Quitarle al que produce para dárselo indiscriminadamente a quien no aporta no es un modelo sostenible: desmotiva, destruye talento, socava la productividad y empuja a la fuga de cerebros y emprendedores. En cambio, los incentivos fomentan la eficiencia y el mérito. Y el ahorro, esa virtud olvidada, no consiste solo en guardar; implica saber gastar con criterio. Allí donde existe libertad económica, florecen el crecimiento y la prosperidad. No es ideología: son matemáticas.

Rescatar la sensatez

En tiempos convulsos, urge rescatar la sensatez que siempre gobernó la economía familiar.

El control del gasto, el esfuerzo constante, la importancia de la integridad y la apuesta firme por el trabajo legítimo. Sencillos principios que, aplicados desde las instituciones, podrían transformar la realidad del país.

La política, sin embargo, parece haberse alejado de estos valores. Necesitamos buenas personas antes que colores o siglas. Gobernantes resolutivos, pero principalmente limpios y decentes. La mentira en política debería ser un límite infranqueable, un terreno vedado. La ciudadanía merece transparencia, sencillez y autenticidad, no discursos saturados de artificio, arrogancia y vanidad.

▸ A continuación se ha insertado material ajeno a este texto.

Lemma index_run w l arr i :
  heap w !! l = Some arr → index l i w = Returned (Js.index arr i) w.
Proof.
  intros Hl. unfold index.
  by rewrite (bind_run _ _ _ _ _ (read_run _ _ _ Hl)).
Qed.

Lemma indexOf_run w l arr x :
  heap w !! l = Some arr → indexOf l x w = Returned (Js.indexOf x arr) w.
Proof.
  intros Hl. unfold indexOf.
  by rewrite (bind_run _ _ _ _ _ (read_run _ _ _ Hl)).
Qed.

Lemma spread_run w l arr :
  heap w !! l = Some arr →
  spread l w
  = Returned (fresh (dom (heap w)))
      (mkWorld (<[fresh (dom (heap w)) := arr]> (heap w))
               (reorders w) (state w)).
Proof.
  intros Hl. unfold spread.
  by rewrite (bind_run _ _ _ _ _ (read_run _ _ _ Hl)).
Qed.

Lemma splice_run w l arr start dc items :
  heap w !! l = Some arr →
  splice l start dc items w
  = Returned (Js.splice arr start dc items).2
      (mkWorld (<[l := (Js.splice arr start dc items).1]> (heap w))
               (reorders w) (state w)).
Proof.
  intros Hl. unfold splice.
  rewrite (bind_run _ _ _ _ _ (read_run _ _ _ Hl)).
  by destruct (Js.splice arr start dc items).
Qed.
End run.

Ltac heap_lookup :=
  cbn [heap reorders state];
  rewrite ?lookup_insert_eq, ?lookup_insert_ne by done;
  first [eassumption | reflexivity].

Ltac run_step :=
  erewrite bind_run;
  [| first [ eapply findIndex_run; [heap_lookup | eassumption]
           | eapply spread_run; heap_lookup
           | eapply splice_run; heap_lookup
           | eapply index_run; heap_lookup
           | eapply indexOf_run; heap_lookup ] ];
  cbn [heap reorders state].

Section throw.
Context {St : Type}.
Implicit Types (w : World St) (l : loc) (arr : list Val).

Lemma bind_throw {A B} (m : M St A) (k : A → M St B) w :
  m w = Threw → bind m k w = Threw.
Proof. unfold bind. by intros ->. Qed.

Lemma findIndex_throw w l arr cb :
  heap w !! l = Some arr → Js.findIndex cb arr = None →
  findIndex l cb w = Threw.
Proof.
  intros Hl Hi. unfold findIndex.
  rewrite (bind_run _ _ _ _ _ (read_run _ _ _ Hl)). by rewrite Hi.
Qed.

Lemma fresh_ne w l arr :
  heap w !! l = Some arr → fresh (dom (heap w)) ≠ l.
Proof.
  intros Hl Heq. apply (is_fresh (dom (heap w))). rewrite Heq.
  apply elem_of_dom. eauto.
Qed.

Lemma fresh_None w : heap w !! fresh (dom (heap w)) = None.
Proof. apply not_elem_of_dom, is_fresh. Qed.
End throw.

(** ** What a reorder leaves behind *)

Lemma committed_reports {St} (m : M St unit) p (w : World St) arr' st' :
  onReorder p = true →
  m w = Returned tt (committed p w arr' st') → reports m w arr'.
Proof.
  intros Hcb Hm. exists (committed p w arr' st'), (fresh (dom (heap w))).
  split; [done|]. unfold committed. cbn [heap reorders]. rewrite Hcb.
  split; [done|]. apply lookup_insert_eq.
Qed.

(** A committed world holds every old array as it was, the array of [data]
    among them, and the array it reports is one that did not exist. *)
Lemma committed_frame {St} p (w : World St) arr' st' :
  heap w !! fresh (dom (heap w)) = None
  ∧ ∀ l, l ≠ fresh (dom (heap w)) →
         heap (committed p w arr' st') !! l = heap w !! l.
Proof.
  split; [apply fresh_None|]. intros l Hl. unfold committed. cbn [heap].
  by rewrite lookup_insert_ne.
Qed.

(** ** The handlers written with the drag-and-drop library *)

Lemma dnd_move_run {St} p a b (w : World St) arr i j :
  heap w !! data p = Some arr →
  Js.findIndex (id_is a) arr = Some i → Js.findIndex (id_is b) arr = Some j →
  dnd_move p a b w
  = Returned tt (committed p w (move_splice arr i j) (state w)).
Proof.
  intros Hd Hi Hj.
  pose proof (fresh_ne w _ _ Hd) as Hne.
  unfold dnd_move. do 6 run_step.
  unfold call_onReorder_opt, call_onReorder, committed, move_splice, ret.
  rewrite !insert_insert_eq.
  by destruct (onReorder p).
Qed.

No debe subestimarse el poder psicológico de un mandatario.

Su ejemplo —bueno o malo— se filtra en la sociedad, moldea comportamientos y condiciona la confianza colectiva. Cuando un dirigente recurre sistemáticamente al engaño o a la manipulación, no solo daña a las instituciones: erosiona la autoestima de su pueblo, alimenta la ansiedad social y normaliza hábitos que jamás deberían tener cabida en el ámbito público.

Panorama político

El panorama político actual, lejos de ofrecer certezas, es una sucesión de escenas propias de una mala telenovela: deslealtades, egos inflamados y personajes embriagados por el poder. Un escenario grotesco donde la esencia del servicio público y la ética hace tiempo que dejaron de ser invitadas.

Ante esta situación, la respuesta no debe ser la resignación, sino la exigencia.

La ejemplaridad y la firmeza han de ser los pilares de cualquier administración digna. Todo daño infligido al patrimonio común debe ser reparado hasta el último céntimo. Las sanciones por mala praxis deben ser proporcionales, y la responsabilidad, ineludible. Si quienes gobiernan necesitan ayuda, que la pidan, pero que no pretendan encontrarla en la impunidad ni en el bolsillo sobradamente castigado del contribuyente.

España no está condenada al estancamiento. Pero para avanzar necesita con urgencia honestidad, sensatez y una gestión que trate a los autónomos, empresarios y trabajadores no como obstáculos, sino como el motor real de un país que, pese a todo, sigue queriendo salir adelante.